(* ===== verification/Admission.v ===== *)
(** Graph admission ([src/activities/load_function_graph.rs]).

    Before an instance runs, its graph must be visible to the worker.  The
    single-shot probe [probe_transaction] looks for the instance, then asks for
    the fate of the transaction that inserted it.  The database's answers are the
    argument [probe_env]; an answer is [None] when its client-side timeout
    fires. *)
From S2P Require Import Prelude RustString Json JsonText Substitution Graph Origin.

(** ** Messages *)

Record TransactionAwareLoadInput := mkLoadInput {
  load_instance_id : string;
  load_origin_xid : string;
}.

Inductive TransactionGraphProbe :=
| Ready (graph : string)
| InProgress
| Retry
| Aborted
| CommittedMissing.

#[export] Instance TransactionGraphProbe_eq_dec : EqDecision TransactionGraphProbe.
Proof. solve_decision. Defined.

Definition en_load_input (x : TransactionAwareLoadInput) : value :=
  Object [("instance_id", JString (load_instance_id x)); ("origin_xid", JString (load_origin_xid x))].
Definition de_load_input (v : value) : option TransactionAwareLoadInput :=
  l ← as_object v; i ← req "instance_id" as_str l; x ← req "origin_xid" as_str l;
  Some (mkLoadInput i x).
########################################
[What needs to be done] From the records above, print exactly the lines that run from the line with "load_instance_id : string;" to the line with "#[export] Instance TransactionGraphProbe_eq_dec", inclusive.

[Finished task]
  load_instance_id : string;
  load_origin_xid : string;
}.

Inductive TransactionGraphProbe :=
| Ready (graph : string)
| InProgress
| Retry
| Aborted
| CommittedMissing.

#[export] Instance TransactionGraphProbe_eq_dec : EqDecision TransactionGraphProbe.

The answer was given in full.